Task instructions
Go through the listing below and show each line that has the word "OpReleaseConn".

Extracted material
(** The outcomes of [Deliver], with what each leaves of the transfer. *)
Lemma Deliver_cases (now1 now2 : instant) conn chunk (r r' : Registry) res :
  let r1 := reapExpiredLocked now1 r in
  let key := (conn, AttachmentID chunk) in
  (forall u, r !! key = Some u -> rejected (acc u) = None) ->
  Deliver now1 now2 conn chunk r = (r', res) ->
  (r1 !! key = None /\ r' = r1 /\ res = inr ErrUnknownUpload)
  \/ exists u, r1 !! key = Some u /\
      ((~ same_conversation u chunk /\ r' = r1 /\ res = inr ErrConversationMismatch)
       \/ (same_conversation u chunk /\
           ((exists a err, Add chunk (acc u) = (a, Some err) /\ r' = delete key r1 /\ res = inr err)
            \/ exists a, Add chunk (acc u) = (a, None) /\
               ((~ complete a /\ r' = <[key := MkEntry a now2 (ConversationID chunk)]> r1 /\ res = inr ErrIncomplete)
                \/ (complete a /\ r' = delete key r1 /\ res = (Assemble a).2 /\ res <> inr ErrIncomplete))))).
Proof.
  intros r1 key Hrej. unfold Attachments.Deliver, lookupAndStamp. cbv zeta. fold r1. fold key.
  destruct (r1 !! key) as [u|] eqn:Hu; [|intros [= <- <-]; by left]. intros H. right. exists u. split; [done|].
  assert (rejected (acc u) = None) as Hru by (apply reap_lookup in Hu as [Hu _]; by eapply Hrej).
  destruct (negb _ && negb _) eqn:Hm.
  { injection H as <- <-. left. split; [|done]. unfold same_conversation. reflect_bools. naive_solver. }
  right. assert (same_conversation u chunk) as Hsame.
  { unfold same_conversation. apply andb_false_iff in Hm as [Hm|Hm]; reflect_bools; auto. }
  split; [done|]. destruct (Add chunk (acc u)) as [a [err|]] eqn:Hadd.
  - injection H as <- <-. left. exists a, err. split; [done|]. split; [|done].
    unfold Release. by rewrite set_acc_insert, delete_insert_eq.
  - right. exists a. split; [done|]. assert (rejected a = None) as Hra
      by (by apply Add_spec in Hadd as (_ & _ & _ & _ & _ & ->)).
    destruct (Assemble a) as [a' out] eqn:Has. pose proof (Assemble_spec _ _ _ Hra Has) as Hsp.
    unfold Release in H. rewrite !set_acc_insert, !delete_insert_eq in H. cbn [snd].
    destruct out as [out|[]]; injection H as <- <-;
      try (right; split; [apply Hsp|]; by split; [|split]).
    left. destruct Hsp as [-> Hsp]. by split; [|split].
Qed.
Lemma Deliver_ok now1 now2 conn chunk (r r' : Registry) res :
  reg_ok r -> Deliver now1 now2 conn chunk r = (r', res) -> reg_ok r'.
Proof.
  intros Hr H. pose proof (subset_ok _ _ Hr (reap_subset now1 r)) as Hr1. pose proof Hr1 as [_ Hu1].
  apply Deliver_cases in H; [|intros u Hu; by apply Hr in Hu as (_ & ? & _)].
  destruct H as [(_ & -> & _)|(u & Hu & [(_ & -> & _)|(_ & [(a & err & _ & -> & _)|(a & Hadd & [(_ & -> & _)|(_ & -> & _)])])])];
    try done; try (eapply subset_ok; [exact Hr1|apply delete_subseteq]).
  destruct (Hu1 _ _ Hu) as (Ha & Hrej & Hz). pose proof (Add_ok _ _ _ _ Ha Hadd) as Ha'.
  apply Add_spec in Hadd as (_ & _ & _ & _ & _ & ->).
  apply insert_entry_ok; [done|left; by rewrite Hu|done|done|done].
Qed.

Lemma Receive_ok t d w conn conv chunk reg f reg' f' res :
  reg_ok reg -> Receive t d w conn conv chunk reg f = (reg', f', res) -> reg_ok reg'.
Proof.
  intros Hr. unfold Attachments.Receive. cbv zeta.
  destruct (Lookup _ _ _); [|destruct (Admit _ _ _ _ _ _ _ _) as [reg1 [|err]] eqn:Ha;
    pose proof (Admit_ok _ _ _ _ _ _ _ _ _ _ Hr Ha) as Hr1; [|by intros [= <- _ _]]].
  - destruct (Deliver _ _ _ _ reg) as [reg2 out] eqn:Hd. pose proof (Deliver_ok _ _ _ _ _ _ _ Hr Hd) as Hr2.
    destruct out as [data|[]]; try (by intros [= <- _ _]). destruct (file_bytes _ _ _ _ _ _). by intros [= <- _ _].
  - destruct (Deliver _ _ _ _ reg1) as [reg2 out] eqn:Hd. pose proof (Deliver_ok _ _ _ _ _ _ _ Hr1 Hd) as Hr2.
    destruct out as [data|[]]; try (by intros [= <- _ _]). destruct (file_bytes _ _ _ _ _ _). by intros [= <- _ _].
Qed.

(** ** Runs *)

(** What reaches the intake: chunks, and connections closing. *)
Inductive op :=
| OpReceive (t : clock) (d : dirEnv) (w : storeEnv) (conn conv : string) (chunk : AttachmentChunk)
| OpReleaseConn (conn : string).

Definition do_op (o : op) (st : Registry * AtomicFile.fs) : (Registry * AtomicFile.fs) * option (result (string * bool)) :=
  match o with
  | OpReceive t d w conn conv chunk =>
      let '(reg, f, r) := Receive t d w conn conv chunk st.1 st.2 in ((reg, f), Some r)
  | OpReleaseConn conn => ((ReleaseConn conn st.1, st.2), None)
  end.

Fixpoint do_ops (os : list op) (st : Registry * AtomicFile.fs)
  : (Registry * AtomicFile.fs) * list (option (result (string * bool))) :=
  match os with
  | [] => (st, [])
  | o :: os => let '(st, r) := do_op o st in let '(st, rs) := do_ops os st in (st, r :: rs)
  end.

Lemma do_op_ok o st st' r : reg_ok st.1 -> do_op o st = (st', r) -> reg_ok st'.1.
Proof.
  destruct o as [t d w conn conv chunk|conn]; cbn [do_op]; intros Hr.
  - destruct (Receive _ _ _ _ _ _ _ _) as [[reg f] res] eqn:H. intros [= <- <-]. by eapply Receive_ok.
  - intros [= <- <-]. eapply subset_ok; [exact Hr|]. apply map_filter_subseteq.
Qed.

Lemma do_ops_ok os st : reg_ok st.1 -> reg_ok (do_ops os st).1.1.
Proof.
  revert st. induction os as [|o os IH]; intros st Hr; [done|]. cbn [do_ops].
  destruct (do_op o st) as [st1 r] eqn:H. pose proof (do_op_ok _ _ _ _ Hr H) as Hr1. specialize (IH st1 Hr1).
  by destruct (do_ops os st1).
Qed.

(** The bytes all transfers in flight hold. *)
Definition held (r : Registry) : Z := map_fold (fun _ u n => lens (chunks (acc u)) + n) 0 r.

Lemma held_bound (r : Registry) b :
  0 <= b -> (forall key u, r !! key = Some u -> lens (chunks (acc u)) <= b) -> held r <= Z.of_nat (size r) * b.
Proof.
  intros Hb. unfold held. induction r as [|key u r Hn Hf IH] using map_first_key_ind; intros H.
  { rewrite map_fold_empty, map_size_empty. lia. }
  rewrite map_fold_insert_first_key, map_size_insert_None by done.
  pose proof (H key u ltac:(by rewrite lookup_insert_eq)).
  assert (forall k v, r !! k = Some v -> lens (chunks (acc v)) <= b) as Hr.
  { intros k v Hv. apply (H k). rewrite lookup_insert_ne; [done|]. intros <-. congruence. }
  specialize (IH Hr). lia.
Qed.
End sha.

(** Whatever chunks arrive from whatever connections, and however the
    writes go: at most 4 transfers are in flight, each holds at most 16 MiB,
    counted exactly, at indices below its declared count, so all together
    never hold more than 64 MiB. *)
Theorem inflight_bounded Sum256 os f :
  let reg := (do_ops Sum256 os (NewRegistry, f)).1.1 in
  Z.of_nat (size reg) <= 4 /\ held reg <= 64 * 1024 * 1024
  /\ forall key u, reg !! key = Some u ->
       received (acc u) = lens (chunks (acc u)) /\ 0 <= received (acc u) <= 16 * 1024 * 1024
       /\ forall i d, chunks (acc u) !! i = Some d -> 0 <= i < totalChunks (acc u).
Proof.
  intros reg. assert (reg_ok reg) as [Hs Hu].
  { apply do_ops_ok. split; [done|]. intros key u. cbn [fst]. unfold NewRegistry. by rewrite lookup_empty. }
  assert (forall key u, reg !! key = Some u -> received (acc u) = lens (chunks (acc u))
            /\ 0 <= received (acc u) <= maxUploadBytes) as Hrec.
  { intros key u Hk. destruct (Hu key u Hk) as ([H1 H2 _ _] & Hrej & _). split; [by apply H2|done]. }
  split; [exact Hs|]. split.
  - pose proof (held_bound reg maxUploadBytes ltac:(done)) as Hb. unfold maxInFlightUploads in Hs.
    assert (held reg <= Z.of_nat (size reg) * maxUploadBytes).
    { apply Hb. intros key u Hk. destruct (Hrec key u Hk). lia. }
    change maxUploadBytes with 16777216 in *. lia.
  - intros key u Hk. destruct (Hrec key u Hk) as [H1 H2]. split; [done|]. split; [exact H2|].
    destruct (Hu key u Hk) as ([_ _ _ H4] & _). exact H4.
Qed.

(** [k] indices below [k] are all of them. *)
Lemma full_map k (m : gmap Z string) :
  Z.of_nat (size m) = k -> (forall i d, m !! i = Some d -> 0 <= i < k) -> forall i, is_Some (m !! i) <-> 0 <= i < k.
Proof.
  intros Hs Hin. assert (dom m = list_to_set (seqZ 0 k)) as Hd.
  { apply set_subseteq_size_eq.
    - intros i [d Hd]%elem_of_dom. apply elem_of_list_to_set, elem_of_seqZ. apply Hin in Hd. lia.
    - rewrite size_list_to_set by apply NoDup_seqZ. rewrite size_dom, length_seqZ. lia. }
  intros i. rewrite <- elem_of_dom, Hd, elem_of_list_to_set, elem_of_seqZ. lia.
Qed.

(** ** What gets stored *)

Section stored.
Context (Sum256 : string -> list Z).
#[local] Abbreviation Deliver := (Deliver Sum256).
#[local] Abbreviation Receive := (Receive Sum256).

(** The registry a chunk is delivered to: as it is, or with its transfer
    admitted from the chunk's own declaration. *)
Definition ready (t : clock) (conn : string) (chunk : AttachmentChunk) (reg reg1 : Registry) : Prop :=
  let key := (conn, AttachmentID chunk) in
  match reg !! key with
  | Some _ => reg1 = reg
  | None =>
      CheckDeclaration (TotalChunks chunk) (Size chunk) = None /\ CheckDeclaredSize (Size chunk) = None
      /\ Z.of_nat (size (reapExpiredLocked (t_admit_reap t) reg)) < maxInFlightUploads
      /\ reg1 = <[key := MkEntry (NewAccumulator (TotalChunks chunk) (Size chunk) (SHA256 chunk)) (t_admit t) ""]>
                  (reapExpiredLocked (t_admit_reap t) reg)
  end.

(** The last part of [Receive]. *)
Definition finish (d : dirEnv) (w : storeEnv) (conv : string) (chunk : AttachmentChunk) (f : AtomicFile.fs)
    (out : result string) : AtomicFile.fs * result (string * bool) :=
  match out with
  | inl data => file_bytes d w conv (with_conversation conv chunk) data f
  | inr ErrIncomplete => (f, inl ("", false))
  | inr err => (f, inr err)
  end.

Lemma finish_eq d w conv chunk f (reg2 reg' : Registry) out f' res :
  match out with
  | inl data => let '(f, r) := file_bytes d w conv (with_conversation conv chunk) data f in (reg2, f, r)
  | inr ErrIncomplete => (reg2, f, inl ("", false))
  | inr err => (reg2, f, inr err)
  end = (reg', f', res) -> reg2 = reg' /\ (f', res) = finish d w conv chunk f out.
Proof.
  unfold finish. destruct out as [data|[]]; try (by intros [= <- <- <-]).
  destruct (file_bytes _ _ _ _ _ _). by intros [= <- <- <-].
Qed.

(** [Receive] after its admission: a refusal, or a delivery. *)
Lemma Receive_cases t d w conn conv chunk (reg reg' : Registry) f f' res :
  Receive t d w conn conv chunk reg f = (reg', f', res) ->
  (f' = f /\ (reg' = reg \/ reg' = reapExpiredLocked (t_admit_reap t) reg) /\ exists err, res = inr err)
  \/ exists reg1 out, ready t conn chunk reg reg1
      /\ Deliver (t_find_reap t) (t_find t) conn (with_conversation conv chunk) reg1 = (reg', out)
      /\ (f', res) = finish d w conv chunk f out.
Proof.
  unfold Attachments.Receive, Lookup, ready. cbv zeta.
  destruct (reg !! (conn, AttachmentID chunk)) as [u|] eqn:Hu; csimpl.
  - destruct (Deliver _ _ _ _ reg) as [reg2 out] eqn:Hd. intros [<- H]%finish_eq. right. by exists reg, out.
  - unfold Admit. destruct (CheckDeclaration _ _); [intros [= <- <- <-]; left; eauto 6|].
    destruct (CheckDeclaredSize _); [intros [= <- <- <-]; left; eauto 6|]. unfold insertLocked. cbv zeta.
    assert (reapExpiredLocked (t_admit_reap t) reg !! (conn, AttachmentID chunk) = None) as ->.
    { destruct (reapExpiredLocked _ _ !! _) eqn:E; [|done]. apply reap_lookup in E as [E _]. congruence. }
    destruct (_ <=? _) eqn:Hs; [intros [= <- <- <-]; left; eauto 6|]. apply Z.leb_gt in Hs.
    destruct (Deliver _ _ _ _ _) as [reg2 out] eqn:Hd. intros [<- H]%finish_eq. right. by eexists _, out.
Qed.

Lemma Receive_ready t d w conn conv chunk (reg reg1 reg' : Registry) f f' res :
  ready t conn chunk reg reg1 -> Receive t d w conn conv chunk reg f = (reg', f', res) ->
  exists out, Deliver (t_find_reap t) (t_find t) conn (with_conversation conv chunk) reg1 = (reg', out)
    /\ (f', res) = finish d w conv chunk f out.
Proof.
  unfold Attachments.Receive, ready, Lookup. cbv zeta.
  destruct (reg !! (conn, AttachmentID chunk)) as [u|] eqn:Hu; csimpl.
  - intros ->. destruct (Deliver _ _ _ _ reg) as [reg2 out]. intros [<- H]%finish_eq. eauto.
  - intros (H1 & H2 & H3 & ->). unfold Admit, insertLocked. rewrite H1, H2. cbv zeta.
    assert (reapExpiredLocked (t_admit_reap t) reg !! (conn, AttachmentID chunk) = None) as ->.
    { destruct (reapExpiredLocked _ _ !! _) eqn:E; [|done]. apply reap_lookup in E as [E _]. congruence. }
    rewrite (proj2 (Z.leb_gt _ _)) by done.
    destruct (Deliver _ _ _ _ _) as [reg2 out]. intros [<- H]%finish_eq. eauto.
Qed.

Lemma ready_ok t conn chunk (reg reg1 : Registry) : reg_ok reg -> ready t conn chunk reg reg1 -> reg_ok reg1.
Proof.
  unfold ready. cbv zeta. intros Hr. destruct (reg !! _); [by intros ->|]. intros (H1 & H2 & H3 & ->).
  apply insert_entry_ok; [by eapply subset_ok; [|apply reap_subset]|by right|apply New_ok|done|]. cbn. by eapply declared_ok.
Qed.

Output for this exercise
| OpReleaseConn (conn : string).
  | OpReleaseConn conn => ((ReleaseConn conn st.1, st.2), None)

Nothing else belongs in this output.